Lu, a former staffer for the state-run Xinhua News Agency who also became the vice mayor of Beijing from 2011-2013, was a hardliner on censorship at the CAC who led crackdowns on Chinese social media sites like Sina Weibo and at times was even rumoured to be destined for even higher office, CNN reported. Lu is a proponent of the idea of “cyberspace sovereignty,” the idea that nations should have exclusive control on what appears on the internet within their borders, though he also rubbed shoulders with Silicon Valley CEOs like Apple’s Tim Cook and Facebook’s Mark Zuckerberg.
“China has always been very hospitable, but we can choose who enters our house,” Lu told reporters in October 2014, according to Reuters. “We could not allow any companies to enter China and make money while hurting the country.”
That same year, he claimed the Chinese government does not shut down foreign websites like Facebook, saying, “I have never used any of these websites so I don’t know if they have been shut down. But as for situations where some sites become inaccessible, I think it is possible... We have never shut down any foreign sites. Your website is on your home soil. How can I go over to your home and shut it down?”
However, Lu reportedly fell out of favour with Xi at around the time he lost his CAC role.
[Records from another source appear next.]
(** A tick while a process runs is the abstract tick. *)
Lemma schedule_tick s a prev : views s a →
  ∃ s' rsp, schedule prev s = KDone s' rsp ∧ views s' (atick a) ∧
    processTable s' = processTable s ∧ foregroundSet s' = foregroundSet s ∧
    rsp = (if decide (a_cur (atick a) = a_cur a) then prev else default 0 (saved_rsp s (a_cur (atick a)))).
Proof.
  intros Hv. pose proof Hv as [Hi Hm Hon Hct Hrun Hrem Hrng Hq Hprio Hu8].
  destruct (si_table _ Hi _ _ Hct) as (Hpid & Hp0 & c & Hc & Hcp).
  assert (Hpo : proc_of s (a_cur a) = Some c) by (unfold proc_of; rewrite Hct; exact Hc).
  assert (Hrn : p_state c = RUNNING).
  { unfold state_of in Hrun. rewrite Hpo, fmap_Some_eq in Hrun. congruence. }
  assert (Hrm : remainingQuantums c = a_rem a).
  { unfold rem_of in Hrem. rewrite Hpo, fmap_Some_eq in Hrem. congruence. }
  rewrite (schedule_start _ _ _ Hon Hp0 Hc). cbv zeta. rewrite bool_decide_true, Hrm by done. unfold atick.
  destruct (si_ready _ Hi) as (l0 & Hl0 & Hnd & Hmem). assert (l0 = a_queue a) as -> by congruence.
  destruct (Z.ltb_spec 0 (a_rem a)) as [Hpos|Hzero].
  - eexists _, prev. split; [done|]. cbn [a_cur]. rewrite decide_True by done. split; [|done].
    set (c' := with_quantums _ _ _). set (s' := set_procs _ _).
    pose proof (proc_of_insert s s' (a_cur a) _ c' Hi Hct eq_refl eq_refl) as Hpo'.
    split; cbn [a_cur a_rem a_queue a_prio]; try done; try lia.
    + eapply (sched_inv_move s s' (a_cur a) _ c c' (a_queue a) (a_queue a)); try done.
      * unfold c'. cbn [p_state with_quantums with_rsp]. rewrite Hmem, Hrn, Hrun. done.
      * intros _. right. exact Hrn.
    + unfold state_of. rewrite Hpo', decide_True, fmap_Some_eq by done. f_equal. exact Hrn.
    + unfold rem_of. rewrite Hpo', decide_True, fmap_Some_eq by done. unfold c'.
      cbn [remainingQuantums with_quantums]. unfold u8. by rewrite wrap_small by lia.
    + intros q. unfold prio_of. rewrite Hpo'. case_decide as Hqq; [|apply Hprio]. subst q.
      rewrite <- Hprio. unfold prio_of. by rewrite Hpo, !fmap_Some_eq.
  - rewrite Hcp. unfold setState. rewrite kbind_eq. erewrite kstore_proc_eq by (kred; apply lookup_insert_eq). kred.
    rewrite kbind_eq, (enqueue_ready_eq _ _ (a_queue a)) by (kred; first [done|destruct Hm; split; done]). kred.
    rewrite insert_insert_eq. set (c' := with_state READY (with_rsp prev c)).
    match goal with |- context [dispatch ?t] => set (s2 := t) end.
    pose proof (proc_of_insert s s2 (a_cur a) _ c' Hi Hct eq_refl eq_refl) as Hpo2.
    assert (Hni : a_cur a ∉ a_queue a) by (rewrite Hmem, Hrun; done).
    assert (Hi2 : sched_inv s2).
    { eapply (sched_inv_move s s2 (a_cur a) _ c c' (a_queue a) (a_queue a ++ [a_cur a])); try done.
      - apply list.NoDup_app. split_and!; [done| |apply NoDup_singleton]. set_solver.
      - intros q Hqq. set_solver.
      - split; [done|]. intros _. set_solver.
      - intros _. by left. }
    destruct (a_queue a ++ [a_cur a]) as [|next rest] eqn:En; [by destruct (a_queue a)|].
    assert (Hpr2 : ∀ q, prio_of s2 q = a_prio a q).
    { intros q. unfold prio_of. rewrite Hpo2. case_decide as Hqq; [|apply Hprio]. subst q.
      rewrite <- Hprio. unfold prio_of. by rewrite Hpo, !fmap_Some_eq. }
    destruct (dispatch_spec s2 next rest Hi2) as (s3 & cn & E3 & Hcn & Hv3 & Ht3 & _ & Hf3); try done.
    { destruct Hm. split; unfold s2, tick_state; kred; [done|lia]. }
    { intros q Hr. unfold state_of in Hr. rewrite Hpo2 in Hr. case_decide as Hqq; [done|].
      by eapply no_running. }
    { intros q pr. rewrite Hpr2. apply Hu8. }
    exists s3, (p_rsp cn). split; [done|]. split; [|split; [done|split; [done|]]].
    + destruct Hv3 as [G1 G2 G3 G4 G5 G6 G7 G8 G9 G10]. cbn [a_cur a_rem a_queue a_prio] in *. rewrite Hpr2 in *.
      split; cbn [a_cur a_rem a_queue a_prio]; try done. intros q. by rewrite G9, Hpr2.
    + cbn [a_cur]. rewrite Hpo2 in Hcn. unfold saved_rsp. case_decide as Hqq.
      * injection Hcn as <-. done.
      * by rewrite Hcn.
Qed.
He was expelled from the Communist Party of China earlier this year, and state media released reports in July stating he had been arrested and charged with accepting “a large number of bribes.” According to the South China Morning Post, an English-language daily based out of Hong Kong, Lu appeared in court on Oct. 19 in eastern Zhejiang province, where authorities accused him of using his power to enrich himself and others over the course of decades:
He was accused of taking advantage of his positions—and the power and status that came along with them—to seek profits for others on matters such as network management and promotions, the Intermediate People’s Court of Ningbo heard.
In return, Lu accepted bribes, either directly or through a third party, prosecutors said.
The court heard Lu’s crimes spanned his decades-long career at state news agency Xinhua, the Beijing municipal party committee and government, the CAC and the party’s Central Publicity Department.
China has an almost 100 per cent conviction rate—a near-perfect track record for prosecutors that even some government officials have admitted has become unfair and damaging to the credibility of Chinese legal system, according to the Washington Post. Forced confessions are reportedly rampant, and some limited reforms of the judicial system have largely not changed that.
So the arrest of any high-ranking official virtually guarantees that they will face conviction on serious charges, especially given the current political environment. Xi has launched a sweeping effort to purge corrupt officials and implement new guidelines of conduct in recent years, wary of the possibility corruption could spark a popular crisis of legitimacy—and likely to increase his own personal political power. In one of the more striking incidents, the Chinese head of international law enforcement cooperation organisation Interpol, Meng Hongwei, disappeared from the public eye in September 2017. Beijing’s Ministry of Public Security later disclosed he had been detained on charges of corruption, though Meng’s wife fears he is no longer alive.
As CNN noted earlier this year, it’s possible Lu was seen as abusing his power to prepare for future succession battles when Xi eventually leaves office, with official statements blasting him and his alleged “ambition” to an extent unusual even for disgraced officials:
In a withering broadside against Lu following his expulsion, the Party’s corruption watchdog said Lu “did whatever he wanted, commenting on central government policies with bias and distortion, obstructing central government investigations, with his growing ambition he used public tools for personal interests and did whatever it took for personal fame.”
China’s censorship of the internet is not slowing down, even without Lu behind the wheel. Its so-called Great Firewall, a sprawling system that prevents Chinese internet users from accessing a large number of sites hosted outside the country, has long been riddled with holes like the number of people who simply used VPNs to sidestep it—though the Christian Science Monitor recently reported that authorities are growing more sophisticated in their attempts to block such workarounds.
“The VPNs are not stable,” a Peking University history student told the publication. “I often have to change from many kinds of VPN to get access now. It’s a very serious problem. In our country, those in power limit the information that the society can have.”